La ola de violencia que atraviesa a El Salvador rápidamente me hizo construir un relato donde este supuesto hermano era víctima, pero esta historia podría haber tenido perfectamente otro final. Incluso, el joven que aparece en la imagen podría no haber fallecido, sino que estar encomendado como tantos otros en la diáspora migratoria que va hacia el norte, lo que conecta con las múltiples historias que escuché en estos días recorriendo la región.
Un tercer altar aparece en la casa de una dirigente medioambiental en la comunidad de Miramar-Vichayál, al norte del Perú. Luego de entrevistarla en un jardín cercano a decenas de molinos de viento que se despliegan por la zona, María nos invitó a su casa a comer guanábanas que acababa de cosechar. Sentados en el salón, mientras esperábamos que nuestra entrevistada volviera con la fruta, me daban vueltas las historias de amenazas y violencia que están presentes en los relatos de todas y todos los dirigentes ambientalistas que hemos entrevistado en estos meses, y el desequilibrio de las fuerzas en disputa por la defensa de los ecosistemas y la vida comunitaria en los territorios.
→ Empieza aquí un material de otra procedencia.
Lemma extend_outputs_outcome ns : ∀ b, builder_ok b →
  outcome (λ b', b' = with_outputs b ns ∧ builder_ok b') (bounds_error InvalidOutputsBounds) (extend_ledger_outputs b ns).
Proof.
  induction ns as [|n ns IH]; intros b Hb; cbn [extend_ledger_outputs].
  { cbn. split; [|done]. unfold with_outputs. cbn. rewrite !app_nil_r. by destruct b as [? ? []]. }
  pose proof Hb as [Hin Hnd Hil Hol Hops Hwf].
  eapply outcome_bind; [apply outcome_map_err; eapply outcome_impl; [apply vec_push_outcome|exact (λ _ H, H)|by eexists]|].
  intros notes [-> Hlen'] _. eapply outcome_impl; [apply IH; by split|..]; [|done].
  intros b' [-> Hb']. split; [|done]. unfold with_outputs. cbn. by rewrite <- !app_assoc.
Qed.

Lemma extend_ops_outcome ops : ∀ b, builder_ok b → Forall (op_wf max) ops →
  outcome (λ b', b' = with_ops b ops ∧ builder_ok b') (bounds_error InvalidOpsBounds) (extend_ops b ops).
Proof.
  induction ops as [|op ops IH]; intros b Hb Hops; cbn [extend_ops].
  { cbn. split; [|done]. unfold with_ops. rewrite app_nil_r. by destruct b. }
  pose proof Hb as [Hin Hnd Hil Hol Hlen Hwf]. apply Forall_cons in Hops as [Hop Hops].
  eapply outcome_bind; [apply outcome_map_err; eapply outcome_impl; [apply vec_push_outcome|exact (λ _ H, H)|by eexists]|].
  intros l [-> Hlen'] _. eapply outcome_impl; [apply IH; [split|]|..]; [done..| |done| |done].
  - cbn. apply Forall_app. split; [done|]. by apply Forall_singleton.
  - intros b' [-> Hb']. split; [|done]. unfold with_ops. cbn. by rewrite <- !app_assoc.
Qed.

(** ** The built transaction *)

(** The pending transfer, when there is one. *)
Definition tail_ops b : list Op :=
  match t_inputs (pending_transfer b), t_outputs (pending_transfer b) with [], [] => [] | _, _ => [Transfer (pending_transfer b)] end.

Definition full_ops b : list Op := builder_ops b ++ tail_ops b.

Lemma build_outcome b d : builder_ok b →
  outcome (λ o, o = mkTxOps d (full_ops b) ∧ Z.of_nat (length (full_ops b)) <= MAX_OPS_PER_TX) (bounds_error InvalidOpsBounds) (build b d).
Proof.
  intros [_ _ _ _ Hlen _]. unfold build, full_ops, tail_ops.
  destruct (t_inputs (pending_transfer b)) as [|i ins], (t_outputs (pending_transfer b)) as [|o outs]; cbn [mbind result_bind];
    [by cbn; rewrite app_nil_r|..];
    (eapply outcome_bind; [apply outcome_map_err; eapply outcome_impl; [apply vec_push_outcome|exact (λ _ H, H)|by eexists]|]);
    intros l [-> ?] _; cbn; done.
Qed.

Lemma items_length_snoc {E C A : Type} (cd : Codec C A) l x :
  items_length (E:=E) cd (l ++ [x]) = (sum ← items_length cd l; n ← encoded_length cd x; strict_add usize_max sum n).
Proof. unfold items_length. by rewrite foldl_app. Qed.

Lemma items_length_fixed {E C A : Type} (cd : Codec C A) k l : 0 <= k → (∀ x, encoded_length (E:=E) cd x = Ok k) →
  k * Z.of_nat (length l) <= usize_max → items_length (E:=E) cd l = Ok (k * Z.of_nat (length l)).
Proof.
  intros Hk Hc. induction l as [|x l IH] using rev_ind; intros Hle; [cbn; f_equal; lia|].
  rewrite length_app, Nat2Z.inj_add in *. cbn [length] in *. rewrite items_length_snoc, IH, Hc by lia. cbn [mbind result_bind].
  rewrite strict_add_in by lia. f_equal. lia.
Qed.

(** The bytes of a transfer with its code: three prefixes, and the fixed sizes of
    inputs and outputs. *)
Definition transfer_size (t : TransferOp) : Z := 3 + 32 * Z.of_nat (length (t_inputs t)) + 40 * Z.of_nat (length (t_outputs t)).
Definition tail_size b : Z := match tail_ops b with [] => 0 | _ => transfer_size (pending_transfer b) end.

Lemma transfer_length {E : Type} t : Z.of_nat (length (t_inputs t)) <= MAX_TRANSACTION_INPUTS →
  Z.of_nat (length (t_outputs t)) <= MAX_TRANSACTION_OUTPUTS → encoded_length (E:=E) op_codec (Transfer t) = Ok (transfer_size t).
Proof.
  intros Hi Ho. unfold MAX_TRANSACTION_INPUTS, MAX_TRANSACTION_OUTPUTS, u8_max, NoteId in *.
  assert (usize_max = 18446744073709551615) as Hu by done.
  cbn [encoded_length op_codec op_payload_length transfer_codec struct_codec field_pair transfer_fields inputs_codec outputs_codec bounded_ordered_set bounded_vec].
  rewrite (items_length_fixed fr_codec 32), (items_length_fixed note_codec 40) by (done || lia). unfold with_prefix_length, u8_codec.
  cbn [mbind result_bind encoded_length le_integer].
  rewrite !checked_add_in by (cbn; lia). cbn [expect mbind result_bind].
  rewrite strict_add_in by (cbn; lia). cbn [mbind result_bind]. 
  rewrite checked_add_in by (cbn; lia). cbn [expect]. unfold transfer_size, NoteId. f_equal. cbn. lia.
Qed.

(** The size of the transaction once signed. *)
Definition wire_size b : Z := 33 + ops_size (builder_ops b) + tail_size b.
Definition signed_size context b : Z := wire_size b + proofs_size (running_new context) (full_ops b).

(** Room below the width of a length, of which the operations of a transaction
    take but a fraction. *)
Definition fits b : Prop := ops_size (builder_ops b) <= 2 ^ 62.

Lemma tail_size_range b : builder_ok b → 0 <= tail_size b <= 3 + 72 * u8_max.
Proof.
  intros [Hin _ Hil Hol _ _]. unfold tail_size, transfer_size. destruct (tail_ops b); [unfold u8_max; lia|]. rewrite Hin, length_fmap.
  unfold MAX_TRANSACTION_INPUTS, MAX_TRANSACTION_OUTPUTS in *. lia.
Qed.

Lemma wire_length {E : Type} b d : builder_ok b → fits b → length d = 32%nat →
  encoded_length (E:=E) tx_ops_codec (mkTxOps d (full_ops b)) = Ok (wire_size b).
Proof.
  intros Hb Hf Hd. pose proof (tail_size_range b Hb) as Ht. pose proof Hb as [Hin _ Hil Hol _ Hwf]. unfold fits, ops_size in Hf.
  assert (usize_max = 18446744073709551615) as Hu by done. unfold u8_max in Ht.
  assert (items_length (E:=E) op_codec (full_ops b) = Ok (ops_size (builder_ops b) + tail_size b)) as Hi.
  { unfold full_ops, tail_size in *. destruct (tail_ops b) as [|op l] eqn:Htl.
    - rewrite app_nil_r, Z.add_0_r. apply (items_length_ok op_codec max); [done|lia].
    - assert (op :: l = [Transfer (pending_transfer b)]) as -> by (unfold tail_ops in Htl; by repeat case_match).
      rewrite items_length_snoc, (items_length_ok op_codec max) by (done || lia).
      rewrite transfer_length by (rewrite ?Hin, ?length_fmap; done). cbn [mbind result_bind]. apply strict_add_in. unfold ops_size in *. lia. }
  cbn [encoded_length tx_ops_codec struct_codec field_pair tx_ops_fields to_fork_digest to_ops at_context bytes32 array_codec bounded_vec].
  rewrite (items_length_fixed byte_codec 1), Hi, Hd by (done || lia). cbn [mbind result_bind]. unfold with_prefix_length, ops_size in *.
  rewrite checked_add_in by (cbn; lia). cbn [expect mbind result_bind]. rewrite strict_add_in by (cbn; lia).
  unfold wire_size, ops_size. f_equal. cbn. lia.
Qed.

Lemma full_ops_wf b : builder_ok b → Forall thresholds_wf (full_ops b).
Proof.
  intros [_ _ _ _ _ Hwf]. apply Forall_app. split; [eapply Forall_impl; [exact Hwf|]; apply op_thresholds_wf|].
  unfold tail_ops. repeat case_match; repeat constructor.
Qed.

Lemma signed_size_ok {E : Type} context b d : builder_ok b → fits b → context_ok context → length d = 32%nat →
  Z.of_nat (length (full_ops b)) <= MAX_OPS_PER_TX →
  minimum_signed_transaction_size (E:=E) context (mkTxOps d (full_ops b)) = Ok (signed_size context b) ∧
  0 <= signed_size context b <= usize_max.
Proof.
  intros Hb Hf Hc Hd Hlen. unfold minimum_signed_transaction_size. rewrite wire_length by done. cbn [mbind result_bind to_ops].
  pose proof (proofs_size_range (full_ops b) (running_new context) (running_new_ok _ Hc) (full_ops_wf b Hb)) as Hp.
  pose proof (tail_size_range b Hb). assert (usize_max = 18446744073709551615) as Hu by done.
  assert (MAX_PROOF_SIZE = 4325312) as Hm by done. rewrite Hm in Hp. unfold fits, MAX_OPS_PER_TX, u8_max in *.
  assert (0 <= ops_size (builder_ops b)) by (unfold ops_size; lia).
  rewrite proofs_byte_size_ok by (try apply running_new_ok; try apply full_ops_wf; done || lia). cbn [mbind result_bind].
  unfold signed_size, wire_size in *. rewrite strict_add_in by lia. split; [f_equal; lia|lia].
Qed.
El salón donde esperamos estaba compuesto por un sillón que miraba dos sillas de mimbre. Detrás de esas sillas, se situaba un mueble que podría haber sido una biblioteca, pero no tenía libros. El mueble tenía papeles y diversos artículos organizados al tuntún, con una serie de fotografías familiares entremezcladas con figurillas religiosas. Era un altar compuesto, porque se desplegaba desde el mueble hasta la pared que colindaba con la estructura. En ese muro, casi en diagonal al mueble, había un cuadro de Cristo con una estructura dispuesta en la base que servía para poner velas y flores. A un costado de la pintura estaba enmarcada la fotografía de una pareja, quien asumí debían ser sus abuelos. La imagen era antigua y parecía estar coloreada por encima de una fuente en blanco y negro. A la derecha de la imagen, una serie de láminas de la Virgen se intercalaban con otras fotografías, principalmente de algunas niñas, que en un caso vestían como si fuese su primer día en la escuela, y otra que parecía ser una celebración familiar, donde había un grupo extenso de personas que sonreía mirando el lente.
Cuando estábamos mirando el altar apareció María, nuestra entrevistada, atravesando una cortina de cuerdas plásticas que separaba el salón de la cocina. Repartió media guanábana para cada invitado y un basurero en el centro para botar las semillas. La conversación continuó y escuché hablar de cientos de propiedades que se le atribuyen a esta chirimoya gigante.